A cotton ligature was ligated around each implant fixture below the healing abutment to allow for plaque accumulation and inflammatory infection [19, 42]. Two weeks later, a clinical and radiologic examination indicated that the peri-implant mucositis was established, and the samples were collected (Phase T1). Meanwhile, additional ligation was performed below the preexisting ligatures every 2 weeks, and the samples were collected after another 6 weeks (Phase T2), while radiography showed significant bone loss. Then the ligatures were removed, and the inflammation sites were left alone for self-spontaneous progression recovery. Four weeks later, samples were collected (Phase T3) (Fig. 1).

During sample collection, the sampling sites were dried with an air pistol, and samples of peri-implant sulcular fluid (PISF) were collected [39]. Sampling sites were exposed from moisture after supra-mucosal plaque was removed. Filter strips (2 mm × 10 mm) were inserted into the bottom of the peri-implant sulcus with a mild resistance at the buccomesial and buccodistal aspects of peri-implant sulcus for 30 s. All the collected strips were stored at − 80 °C before use.

Clinical and radiographic examination

Clinical measurements were taken at the mesial, buccal, distal, and lingual sites of each implant using a UNC15 probe (Hu-Friedy, Chicago, IL, USA). The peri-implant probing depths (PD) and the relative clinical attachment levels (rCAL) in mm were measured. In addition, the Modified Plaque Index (mPI) was measured along the mucosal margin and recorded as presence (1) or absence (0); the bleeding on probing (BOP) was measured 15 s after probing and recorded as presence (1) or absence (0).

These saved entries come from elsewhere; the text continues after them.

(* ===== verification/Newproc.v ===== *)
(** * A new process: proc_pagetable() and allocproc()

    What allocating an address space leaves alone ([vmstep]), the table of a new
    process with its trampoline and trapframe, and the slot allocproc() returns when
    there is memory. *)

From S2P Require Import Prelude State Machine Monad Spinlock Cstring Kalloc Vm Pagetable Uvm Proc.

Section Newproc.
Context `{Platform} `{!PlatformOk}.

(** Memory was taken from the free list for tables or pages: the translations that
    existed, the rest of memory and the rest of the kernel are as they were. *)
Record vmstep (s : kernel) (lvl : gmap Z nat) (l : list Z) (s' : kernel) (lvl' : gmap Z nat) (l' : list Z) : Prop := {
  vs_space : space s' lvl' l';
  vs_sub : lvl ⊆ lvl';
  vs_free q : q ∈ l' -> q ∈ l;
  vs_tables p : is_Some (lvl' !! p) -> is_Some (lvl !! p) \/ p ∈ l;
  vs_rest : rest s' = rest s;
  vs_translate root a : lvl !! root = Some 2%nat -> translate (mem s') root a = translate (mem s) root a;
  vs_outside a : (forall q, q ∈ l -> ~ q <= a < q + PGSIZE) -> (forall p, is_Some (lvl !! p) -> ~ p <= a < p + PGSIZE) ->
    ld8 (mem s') a = ld8 (mem s) a
}.

Lemma vmstep_trans s lvl l s1 lvl1 l1 s2 lvl2 l2 :
  vmstep s lvl l s1 lvl1 l1 -> vmstep s1 lvl1 l1 s2 lvl2 l2 -> vmstep s lvl l s2 lvl2 l2.
Proof.
  intros [A1 B1 C1 D1 E1 F1 G1] [A2 B2 C2 D2 E2 F2 G2]. split; [done|by etransitivity|auto| |congruence|..].
  - intros p [Hp|Hp]%D2; [auto|right; auto].
  - intros root a Hr. rewrite F2 by by eapply lookup_weaken. auto.
  - intros a Ha Hp. rewrite G2; [auto|auto|]. intros p [Hq|Hq]%D1; auto.
Qed.

(** A page of the free list for data. *)
Lemma vmstep_alloc s lvl q l e :
  space s lvl (q :: l) -> kalloc e s = Ret q e (alloced s) /\ vmstep s lvl (q :: l) (alloced s) lvl l /\ page_ok q /\ q ∉ l /\ lvl !! q = None.
Proof.
  intros Hsp. destruct (space_alloc s lvl q l e Hsp) as (Hk & Hsp1 & Hq & Hql & Hqt & Hr & Hsame & Hm).
  split; [done|]. split; [|done]. split; [done|done| |by left|done|..].
  - intros p Hp. by apply list_elem_of_further.
  - intros root a Hroot. apply (translate_same_tables lvl); [done|apply Hsp|done].
  - intros a Ha _. apply Hm, Ha, list_elem_of_here.
Qed.

(** An empty table from the free list. *)
Lemma vmstep_root s lvl q l e :
  space s lvl (q :: l) -> let s1 := alloced s <| mem ::= memset q 0 PGBYTES |> in
  uvmcreate e s = Ret q e s1 /\ vmstep s lvl (q :: l) s1 (<[q := 2%nat]> lvl) l /\ lvl !! q = None /\ q <> 0 /\
  forall a, translate (mem s1) q a = None.
Proof.
  intros Hsp s1. destruct (space_alloc s lvl q l e Hsp) as (Hk & Hsp1 & Hq & Hql & Hqt & Hr & Hsame & Hm).
  pose proof (page_ok_nonzero q Hq) as Hq0. set (m1 := memset q 0 PGBYTES (mem (alloced s))).
  assert (Hm1 : forall a, ~ q <= a < q + PGSIZE -> ld8 m1 a = ld8 (mem (alloced s)) a).
  { intros a Ha. unfold m1. rewrite ld8_memset. by rewrite (proj2 (within_false _ _ _)) by (rewrite PGBYTES_Z; unfold PGSIZE in Ha; lia). }
  destruct (space_write (alloced s) lvl l q m1) as [Hsp2 Hsame2]; [done..|].
  assert (He : forall i, 0 <= i < 512 -> entry m1 q i = 0) by (intros; by apply entry_memset0).
  assert (Hrun : uvmcreate e s = Ret q e (alloced s <| mem := m1 |>)).
  { unfold uvmcreate. rewrite (bind_run _ _ _ _ _ _ _ Hk), (proj2 (Z.eqb_neq q 0)) by done. unfold mem_upd. rewrite step_modify, mem_upd_const. reflexivity. }
  unfold s1. rewrite mem_upd_const. fold m1. clearbody m1. clear s1.
  assert (Hcase : forall p k i, <[q := 2%nat]> lvl !! p = Some (S k) -> 0 <= i < 512 -> bit (entry m1 p i) PTE_V = true -> p <> q /\ lvl !! p = Some (S k)).
  { intros p k i Hp Hi Hb. destruct (decide (p = q)) as [->|Hne]; [by rewrite He, bit_0 in Hb|]. by rewrite lookup_insert_ne in Hp. }
  destruct Hsp2 as [S1 S2 S3 S4 S5].
  split; [|split; [split|split; [done|split; [done|]]]].
  - exact Hrun.
  - split; [split| | | |]; st; try done.
    + intros p k Hp. destruct (decide (p = q)) as [->|]; [done|]. rewrite lookup_insert_ne in Hp by done. by eapply shape_page.
    + intros p k i Hp Hi Hb. destruct (Hcase p k i Hp Hi Hb) as [Hne Hp']. pose proof (shape_child _ _ S1 p k i Hp' Hi Hb) as Hc.
      change (lvl !! PTE2PA (entry m1 p i) = Some k) in Hc. rewrite lookup_insert_ne; [exact Hc|]. intros Eq. rewrite <- Eq in Hc. congruence.
    + intros p p' k k' i i' Hp Hp' Hi Hi' Hb Hb' Heq. destruct (Hcase p k i Hp Hi Hb), (Hcase p' k' i' Hp' Hi' Hb'). by eapply (shape_inj _ _ S1).
    + intros p Hp. rewrite lookup_insert_ne by by intros ->. by apply S3.
  - by apply insert_subseteq.
  - intros p Hp. by apply list_elem_of_further.
  - intros p Hp. destruct (decide (p = q)) as [->|]; [right; apply list_elem_of_here|]. rewrite lookup_insert_ne in Hp by done. by left.
  - exact Hr.
  - intros root a Hroot. st. rewrite (translate_same_tables lvl (mem (alloced s)) m1) by (done || apply Hsp1).
    apply (translate_same_tables lvl); [done|apply Hsp|done].
  - intros a Ha _. st. rewrite Hm1, Hm by (apply Ha, list_elem_of_here). done.
  - intros a. st. unfold translate. cbn [trav]. rewrite He by (apply PX_range; lia). by rewrite bit_0.
Qed.

(** Mapping a page of a table that is new. *)
Lemma vmstep_map s lvl l root v pa perm s1 lvl1 l1 e :
  vmstep s lvl l s1 lvl1 l1 -> lvl !! root = None -> lvl1 !! root = Some 2%nat ->
  0 <= v < 2 ^ 26 -> frame_ok pa -> perm_ok perm -> translate (mem s1) root (4096 * v) = None -> (2 <= length l1)%nat ->
  exists s2 lvl2 l2, mappages root (4096 * v) PGSIZE pa perm e s1 = Ret 0 e s2 /\ vmstep s lvl l s2 lvl2 l2 /\
    lvl2 !! root = Some 2%nat /\ (length l1 <= length l2 + 2)%nat /\
    (forall a, 0 <= a < MAXVA -> translate (mem s2) root a = if vpn a =? v then Some (leaf pa perm) else translate (mem s1) root a).
Proof.
  intros [A B C D E F G] Hn Hr Hv Hpa Hperm Hnone Hlen.
  destruct (map_page root v pa perm lvl1 l1 e s1) as (s2 & lvl2 & l2 & Hrun & [Rsp Rsub Rfree Rtab Rout] & Hl & Hrest & Htr & Hoth); [done..|].
  exists s2, lvl2, l2. split; [done|]. split; [|split; [by eapply lookup_weaken|done]].
  assert (Htab : forall p, is_Some (lvl2 !! p) -> is_Some (lvl !! p) \/ p ∈ l) by (intros p [Hp|Hp]%Rtab; [auto|right; auto]).
  split; [done|by etransitivity|auto|done|congruence|..].
  - intros root' a Hr'. rewrite Hoth; [auto|congruence|by eapply lookup_weaken].
  - intros a Ha Hp. rewrite Rout; [auto|]. intros p [Hq|Hq]%Htab; auto.
Qed.

Definition new_space (tf a : Z) : option Z :=
  if vpn a =? vpn TRAPFRAME then Some (leaf tf (Z.lor PTE_R PTE_W))
  else if vpn a =? vpn TRAMPOLINE then Some (leaf sym_trampoline (Z.lor PTE_R PTE_X)) else None.

(** proc_pagetable() with five free pages: a table with the trampoline and the
    trapframe and nothing else. *)
Lemma proc_pagetable_ok p pp s lvl l e :
  space s lvl l -> (5 <= length l)%nat -> procs s !! p = Some pp -> frame_ok (p_trapframe pp) -> frame_ok sym_trampoline ->
  exists pt s' lvl' l', proc_pagetable p e s = Ret pt e s' /\ pt <> 0 /\ vmstep s lvl l s' lvl' l' /\
    lvl !! pt = None /\ lvl' !! pt = Some 2%nat /\ (length l <= length l' + 5)%nat /\
    forall a, 0 <= a < MAXVA -> translate (mem s') pt a = new_space (p_trapframe pp) a.
Proof.
  intros Hsp Hlen Hp Htf Htr. destruct l as [|q l]; [cbn in Hlen; lia|].
  destruct (vmstep_root s lvl q l e Hsp) as (Hrun & V1 & Hq & Hq0 & Hnone). set (s1 := alloced s <| mem ::= memset q 0 PGBYTES |>) in *. cbv zeta in *.
  clearbody s1. assert (Hperm : forall x, 0 <= x < 16 -> perm_ok x) by (unfold perm_ok; lia).
  destruct (vmstep_map s lvl (q :: l) q (vpn TRAMPOLINE) sym_trampoline (Z.lor PTE_R PTE_X) s1 _ l e V1 Hq) as (s2 & lvl2 & l2 & Hrun2 & V2 & Hr2 & Hl2 & Ht2);
    [by rewrite lookup_insert_eq|vm_compute; intuition congruence|done|by apply Hperm|apply Hnone|cbn in Hlen; lia|].
  destruct (vmstep_map s lvl (q :: l) q (vpn TRAPFRAME) (p_trapframe pp) (Z.lor PTE_R PTE_W) s2 lvl2 l2 e V2 Hq Hr2) as (s3 & lvl3 & l3 & Hrun3 & V3 & Hr3 & Hl3 & Ht3);
    [vm_compute; intuition congruence|done|by apply Hperm| |cbn in Hlen; lia|].
  { rewrite Ht2 by (vm_compute; intuition congruence). apply Hnone. }
  exists q, s3, lvl3, l3. split; [|split; [done|split; [done|split; [done|split; [done|split; [cbn in *; lia|]]]]]].
  - unfold proc_pagetable. rewrite (bind_run _ _ _ _ _ _ _ Hrun), (proj2 (Z.eqb_neq q 0)) by done.
    change TRAMPOLINE with (4096 * vpn TRAMPOLINE). rewrite (bind_run _ _ _ _ _ _ _ Hrun2). change (0 <? 0) with false. cbv iota.
    erewrite bind_run by (apply proc_at_run; rewrite (rest_procs _ _ (vs_rest _ _ _ _ _ _ V2)); exact Hp).
    change TRAPFRAME with (4096 * vpn TRAPFRAME). rewrite (bind_run _ _ _ _ _ _ _ Hrun3). reflexivity.
  - intros a Ha. rewrite Ht3, Ht2, Hnone by done. unfold new_space. reflexivity.
Qed.

(** ** allocproc() *)

(** Updates of the process table and of the trapframes do not meet memory. *)
Lemma vmstep_procs f s lvl l s' lvl' l' :
  vmstep s lvl l s' lvl' l' -> vmstep (s <| procs ::= f |>) lvl l (s' <| procs ::= f |>) lvl' l'.
Proof.
  intros [[A1 A2 A3 A4 A5] B C D E F G]. split; try done.
  change (rest (s' <| procs ::= f |>)) with (rest s' <| procs ::= f |>). by rewrite E.
Qed.

Lemma vmstep_tfs f s lvl l s' lvl' l' :
  vmstep s lvl l s' lvl' l' -> vmstep (s <| tfs ::= f |>) lvl l (s' <| tfs ::= f |>) lvl' l'.
Proof.
  intros [[A1 A2 A3 A4 A5] B C D E F G]. split; try done.
  change (rest (s' <| tfs ::= f |>)) with (rest s' <| tfs ::= f |>). by rewrite E.
Qed.

(** The slot before its page table is known. *)
Definition slot (pid tf : Z) (pp : proc) : proc := pp <| p_pid := pid |> <| p_state := USED |> <| p_trapframe := tf |>.

(** What allocproc() does to the kernel apart from memory. *)
Definition allocated (i : nat) (pid tf pt : Z) (s : kernel) : kernel :=
  s <| hw ::= lock_h (LProc i) |> <| nextpid := s32 (pid + 1) |>
    <| procs ::= alter (slot pid tf) i |> <| tfs ::= <[tf := tf_junk]> |>
    <| procs ::= alter (fun pp => init_proc (ticks s) (pp <| p_pagetable := pt |>)) i |>.

Lemma allocpid_run e s :
  settled (hw s) -> free LPid (hw s) -> allocpid e s = Ret (nextpid s) e (s <| nextpid := s32 (nextpid s + 1) |>).
Proof. intros Hs Hf. unfold allocpid. mrun acquire_run. msteps. mrun release_run. msteps. same_hw. Qed.

Lemma allocproc_found_ok i pp s lvl l e :
  procs s !! i = Some pp -> space s lvl l -> (6 <= length l)%nat -> free LPid (hw s) -> frame_ok sym_trampoline ->
  exists tf pt s' lvl' l', allocproc_found i e s = Ret (Some i) e s' /\
    vmstep (s <| nextpid := s32 (nextpid s + 1) |> <| procs ::= alter (slot (nextpid s) tf) i |> <| tfs ::= <[tf := tf_junk]> |>
              <| procs ::= alter (fun pp => init_proc (ticks s) (pp <| p_pagetable := pt |>)) i |>) lvl l s' lvl' l' /\
    page_ok tf /\ tf ∈ l /\ tf ∉ l' /\ lvl' !! tf = None /\
    lvl !! pt = None /\ lvl' !! pt = Some 2%nat /\ (length l <= length l' + 6)%nat /\
    forall a, 0 <= a < MAXVA -> translate (mem s') pt a = new_space tf a.
Proof.
  intros Hp Hsp Hlen Hpid Htr. destruct l as [|q l]; [cbn in Hlen; lia|].
  set (pid := nextpid s). set (s1 := s <| nextpid := s32 (pid + 1) |> <| procs ::= alter (fun p => p <| p_pid := pid |> <| p_state := USED |>) i |>).
  assert (Hsp1 : space s1 lvl (q :: l)) by (destruct Hsp as [A1 A2 A3 A4 A5]; by split).
  destruct (vmstep_alloc s1 lvl q l e Hsp1) as (Hk & V1 & Hq & Hql & Hqt).
  apply (vmstep_procs (alter (fun p => p <| p_trapframe := q |>) i)), (vmstep_tfs <[q := tf_junk]>) in V1.
  set (t := s1 <| procs ::= _ |> <| tfs ::= _ |>) in V1. set (s2 := alloced s1 <| procs ::= _ |> <| tfs ::= _ |>) in V1.
  assert (Hp2 : procs s2 !! i = Some (slot pid q pp)).
  { rewrite (rest_procs _ _ (vs_rest _ _ _ _ _ _ V1)). unfold t, s1. st. rewrite !list_lookup_alter, !decide_True by done. by rewrite Hp. }
  destruct (proc_pagetable_ok i (slot pid q pp) s2 lvl l e) as (pt & s3 & lvl3 & l3 & Hrun & Hpt & V2 & Hn & Hr & Hl3 & Ht3);
    [apply V1|cbn in Hlen; lia|done|by apply page_frame_ok|done|].
  pose proof (vmstep_trans _ _ _ _ _ _ _ _ _ V1 V2) as V3.
  apply (vmstep_procs (alter (fun p => p <| p_pagetable := pt |>) i)), (vmstep_procs (alter (init_proc (ticks s)) i)) in V3.
  set (s4 := s3 <| procs ::= _ |> <| procs ::= _ |>) in V3.
  exists q, pt, s4, lvl3, l3. split; [|split; [|split; [done|split; [apply list_elem_of_here|]]]].
  - unfold allocproc_found. erewrite bind_run by (apply allocpid_run; [apply Hsp|done]). unfold proc_upd. rewrite step_modify.
    fold pid. fold s1. rewrite (bind_run _ _ _ _ _ _ _ Hk), step_modify, (proj2 (Z.eqb_neq q 0)) by by apply page_ok_nonzero.
    rewrite step_modify. fold s2. rewrite (bind_run _ _ _ _ _ _ _ Hrun), step_modify, (proj2 (Z.eqb_neq pt 0)), step_gets, step_modify by done.
    assert (ticks (s3 <| procs ::= alter (fun p => p <| p_pagetable := pt |>) i |>) = ticks s) as ->; [|reflexivity].
    exact (f_equal ticks (vs_rest _ _ _ _ _ _ (vmstep_trans _ _ _ _ _ _ _ _ _ V1 V2))).
  - match type of V3 with vmstep ?a _ _ _ _ _ => match goal with |- vmstep ?b _ _ _ _ _ => replace b with a; [exact V3|] end end.
    unfold t, s1. state_eq. by rewrite !list_alter_alter_eq.
  - split; [intros Hin; by apply Hql, (vs_free _ _ _ _ _ _ V2)|]. split; [|split; [done|split; [done|split; [cbn; lia|exact Ht3]]]].
    apply eq_None_not_Some. intros [[k ?]|?]%(vs_tables _ _ _ _ _ _ V2); [congruence|done].
Qed.

(** allocproc() with a free slot and six free pages. *)
Lemma allocproc_ok i pp s lvl l e :
  procs_ok s -> list_find (fun p => p_state p = UNUSED) (procs s) = Some (i, pp) ->
  space s lvl l -> (6 <= length l)%nat -> free LPid (hw s) -> frame_ok sym_trampoline ->
  exists tf pt s' lvl' l', allocproc e s = Ret (Some i) e s' /\ vmstep (allocated i (nextpid s) tf pt s) lvl l s' lvl' l' /\
    page_ok tf /\ tf ∈ l /\ tf ∉ l' /\ lvl' !! tf = None /\
    lvl !! pt = None /\ lvl' !! pt = Some 2%nat /\ (length l <= length l' + 6)%nat /\
    forall a, 0 <= a < MAXVA -> translate (mem s') pt a = new_space tf a.
Proof.
  intros Hok Hfind Hsp Hlen Hpid Htr. pose proof (find_unused_run e s Hok) as Hrun. rewrite Hfind in Hrun.
  apply list_find_Some in Hfind as (Hp & _ & _). set (s1 := s <| hw ::= lock_h (LProc i) |>).
  destruct (allocproc_found_ok i pp s1 lvl l e) as (tf & pt & s' & lvl' & l' & Hrun' & V & Hrest).
  - exact Hp.
  - destruct Hsp as [A1 A2 A3 A4 A5]. split; try done; unfold s1; st; eauto with kernel.
  - done.
  - unfold s1. st. by apply free_lock_ne.
  - done.
  - exists tf, pt, s', lvl', l'. split; [|split; [exact V|exact Hrest]]. unfold allocproc. fold find_unused.
    rewrite (bind_run _ _ _ _ _ _ _ Hrun). exact Hrun'.
Qed.
End Newproc.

These measurements were performed by two examiners after a calibration exercise demonstrating 95.3% concordance within 1 mm for measurements of PD. The disease severity was indicated based on the measured clinical parameters.

Intra-oral radiographs of all the implant sites were taken using paralleling technique combined with long cone (Rinn XCP, Dentsply, Elgin, IL, USA).

DNA extraction and sequencing

DNA were extracted from the collected strip samples using DNeasy Kit (Cat No./ID: 47014, Qiagen, Germany). DNA of each sample was diluted to proper concentration for gene amplification of 16S rRNA gene V3-V4 regions [43]. The Phanta Max Super-Fidelity DNA Polymerase (Vazyme Biotech, Nanjing, China) was used for 16S rRNA gene fragment amplification following the manufacturer’s procedure, and the amplification cycles were 27. Further sequencing was implemented by DeepLab Co., Ltd. (Shanghai, China).

16S rRNA gene analyses

USEARCH software with default parameters were used to analyze the fastq files [44]. The USEARCH UPARSE was used to classify the obtained clean reads into operational taxonomic unit (OTU) based on 97% identity, and UPARSE analysis pipeline was applied to remove chimeric reads [43, 45]. USEARCH was used to analyze the phylogenetic classification of the obtained 16S rRNA gene fragment sequences, and RDP training set (version v16) with a confidence threshold of 0.8 was used as the reference database [46]. In addition, USEARCH was further used for the α and β diversity analyses [47]. The unweighted pair-group method with arithmetic means (UPGMA) and non-metric multi-dimensional scaling (NMDS) based on Bray Curtis were analyzed by R software [47].

The co-occurrence network analysis strategy was carried out to explore co-occurrence of the abundant OTUs in the microbiota [48]. The correlation between OTUs was calculated with spearman’s method with pairwise distance. To identify keystone taxa, only strong correlation between OTUs’ relationship with ρ > 0.6, and significant correlation with P < 0.05 was kept. Finally, only OTUs with relative composition > 0.5% were used for further co-occurrence analysis and network construction using Cytoscape [32, 49].